Locust Pose looks simple — just lie down and lift up. But it works your whole back body in one shot. No fancy moves, no balance needed. Just you, the mat, and your own strength.
It is one of the best poses for a strong lower back. It also opens the chest and lifts your mood. Many students feel taller and lighter right after this pose.
What Is Locust Pose?
Locust Pose is called Salabhasana in Sanskrit. "Salabha" means locust — a small flying insect. This pose looks like a locust resting close to the ground, body slightly raised.

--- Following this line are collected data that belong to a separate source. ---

(* ===== verification/NetQueue.v ===== *)
(** * NetQueue: the packet queue of a network (net/queue.c) and the hub (net.c)

    The receivers of the packets are not part of the queue: they are programs ([Prog]) that may
    send further packets on the same queue and flush it while they run, and the callback of
    a sender is such a program too.  [interp] runs one with the functions of the queue.
    The list [trace] records what happened; no function reads it. *)
From S2P Require Import Prelude Device.
#[local] Open Scope Z_scope.

(** ** Packets and programs *)
Record NetPacket := mkPacket { sender : nat; flags : Z; data : list Z; sent_cb : option Z }.
Record NetQueue := mkNetQueue { packets : list NetPacket; delivering : bool }.
#[export] Instance eta_packet : Eta NetPacket := fun r => mkPacket (sender r) (flags r) (data r) (sent_cb r).
#[export] Instance eta_netqueue : Eta NetQueue := fun r => mkNetQueue (packets r) (delivering r).
(** A receiver or callback that runs in a world [W]. *)
Inductive Prog (W A : Type) : Type :=
| Done (w : W) (a : A)
| Send (w : W) (p : NetPacket) (k : Z -> W -> Prog W A)
| Flush (w : W) (vc : nat) (k : W -> Prog W A)
| Stop (e : err).
Arguments Done {W A}. Arguments Send {W A}. Arguments Flush {W A}. Arguments Stop {W A}.
(** NetPacketDeliver, NetPacketDeliverIOV and NetPacketSent. *)
Class NetHandlers (W : Type) := {
  deliver : nat -> Z -> list Z -> W -> Prog W Z;
  deliver_iov : nat -> Z -> list (list Z) -> W -> Prog W Z;
  sent : Z -> nat -> Z -> W -> Prog W unit
}.
Inductive net_event : Type :=
| ESend (p : NetPacket)    (** qemu_net_queue_send is called *)
| EOffer (p : NetPacket)   (** the packet is given to the receiver *)
| EDirect (p : NetPacket)  (** it was taken at once *)
| EQueue (p : NetPacket)   (** it is put into the queue *)
| ETake (p : NetPacket)    (** it was taken out of the queue *)
| ECall (cb : Z) (from : nat) (ret : Z).
Record NetState (W : Type) := mkNet { net_queue : NetQueue; world : W; trace : list net_event }.
Arguments mkNet {W}. Arguments net_queue {W}. Arguments world {W}. Arguments trace {W}.

Section Queue.
Context {W : Type} `{NetHandlers W}.
Definition on_queue (f : NetQueue -> NetQueue) : ST (NetState W) unit := modify (fun s => mkNet (f (net_queue s)) (world s) (trace s)).
Definition set_world (w : W) : ST (NetState W) unit := modify (fun s => mkNet (net_queue s) w (trace s)).
Definition log (e : net_event) : ST (NetState W) unit := modify (fun s => mkNet (net_queue s) (world s) (trace s ++ [e])).
Definition packet_size (p : NetPacket) : Z := Z.of_nat (length (data p)).
(** The special registers of the M profile; an unknown number is a cpu_abort(). *)
Definition v7m_mrs (reg : Z) : CPU Z :=
  e ← get;
  if reg =? 0 then mret (Z.land (xpsr_read e) 0xf8000000)
  else if reg =? 1 then mret (Z.land (xpsr_read e) 0xf80001ff)
  else if reg =? 2 then mret (Z.land (xpsr_read e) 0xff00fc00)
  else if reg =? 3 then mret (Z.land (xpsr_read e) 0xff00fdff)
  else if reg =? 5 then mret (Z.land (xpsr_read e) 0x000001ff)
  else if reg =? 6 then mret (Z.land (xpsr_read e) 0x0700fc00)
  else if reg =? 7 then mret (Z.land (xpsr_read e) 0x0700edff)
  else if reg =? 8 then if truth (current_sp (v7m e)) then mret (other_sp (v7m e)) else get_reg 13
  else if reg =? 9 then if truth (current_sp (v7m e)) then get_reg 13 else mret (other_sp (v7m e))
  else if reg =? 16 then mret (b2z (truth (Z.land (uncached_cpsr e) CPSR_I)))
  else if reg =? 17 then mret (b2z (truth (Z.land (uncached_cpsr e) CPSR_F)))
  else if (reg =? 18) || (reg =? 19) then mret (basepri (v7m e))
  else if reg =? 20 then mret (control (v7m e))
  else hw_error.
Definition set_other_sp (val : Z) : CPU unit := set_v7m_with (fun v => v <| other_sp := val |>).
Definition v7m_msr (reg val : Z) : CPU unit :=
  e ← get;
  if reg =? 0 then xpsr_write val 0xf8000000
  else if reg =? 1 then xpsr_write val 0xf8000000
  else if reg =? 2 then xpsr_write val 0xfe00fc00
  else if reg =? 3 then xpsr_write val 0xfe00fc00
  else if reg =? 5 then mret tt
  else if reg =? 6 then xpsr_write val 0x0600fc00
  else if reg =? 7 then xpsr_write val 0x0600fc00
  else if reg =? 8 then if truth (current_sp (v7m e)) then set_other_sp val else put_reg 13 val
  else if reg =? 9 then if truth (current_sp (v7m e)) then put_reg 13 val else set_other_sp val
  else if reg =? 16 then
    modify (fun e => e <| uncached_cpsr := if truth (Z.land val 1) then Z.lor (uncached_cpsr e) CPSR_I
                                           else Z.land (uncached_cpsr e) (not32 CPSR_I) |>)
  else if reg =? 17 then
    modify (fun e => e <| uncached_cpsr := if truth (Z.land val 1) then Z.lor (uncached_cpsr e) CPSR_F
                                           else Z.land (uncached_cpsr e) (not32 CPSR_F) |>)
  else if reg =? 18 then set_v7m_with (fun v => v <| basepri := Z.land val 0xff |>)
  else if reg =? 19 then
    let val := Z.land val 0xff in
    when (truth val && ((val <? basepri (v7m e)) || (basepri (v7m e) =? 0)))
      (set_v7m_with (fun v => v <| basepri := val |>))
  else if reg =? 20 then
    set_v7m_with (fun v => v <| control := Z.land val 3 |>) ;;
    switch_v7m_sp (b2z (truth (Z.land val 2)))
  else hw_error.

(** The code generated for a return from an exception: store_reg(15) and gen_set_cpsr(). *)
Definition exception_return (pc : Z) : CPU unit :=
  put_reg 15 (Z.land pc (not32 1)) ;;
  e ← get;
  cpsr_write (spsr e) 0xffffffff.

In this pose, you lie on your belly. Then you lift your chest, arms, and legs off the floor at the same time. Only your hips and belly stay on the mat. The back muscles do all the work here — no jumping, no balance, just steady lifting power.
- Sanskrit name: Salabhasana
- Meaning: Locust Pose
- Pose type: Back-bending, prone pose
- Level: Beginner to intermediate
- Hold time: 3 to 5 breaths per round
- Part of: Hatha yoga, Vinyasa yoga, back-strength sequences
This pose is often taught before Bow Pose or Cobra Pose. It builds the back strength you need for deeper backbends later.
Benefits of Locust Pose
This pose works the back, legs, arms, and chest together. Here is what regular practice gives you.
- Stronger lower back: Builds real strength in the muscles that support your spine all day long.
- Better posture: Strengthens the back body, which helps you sit and stand taller.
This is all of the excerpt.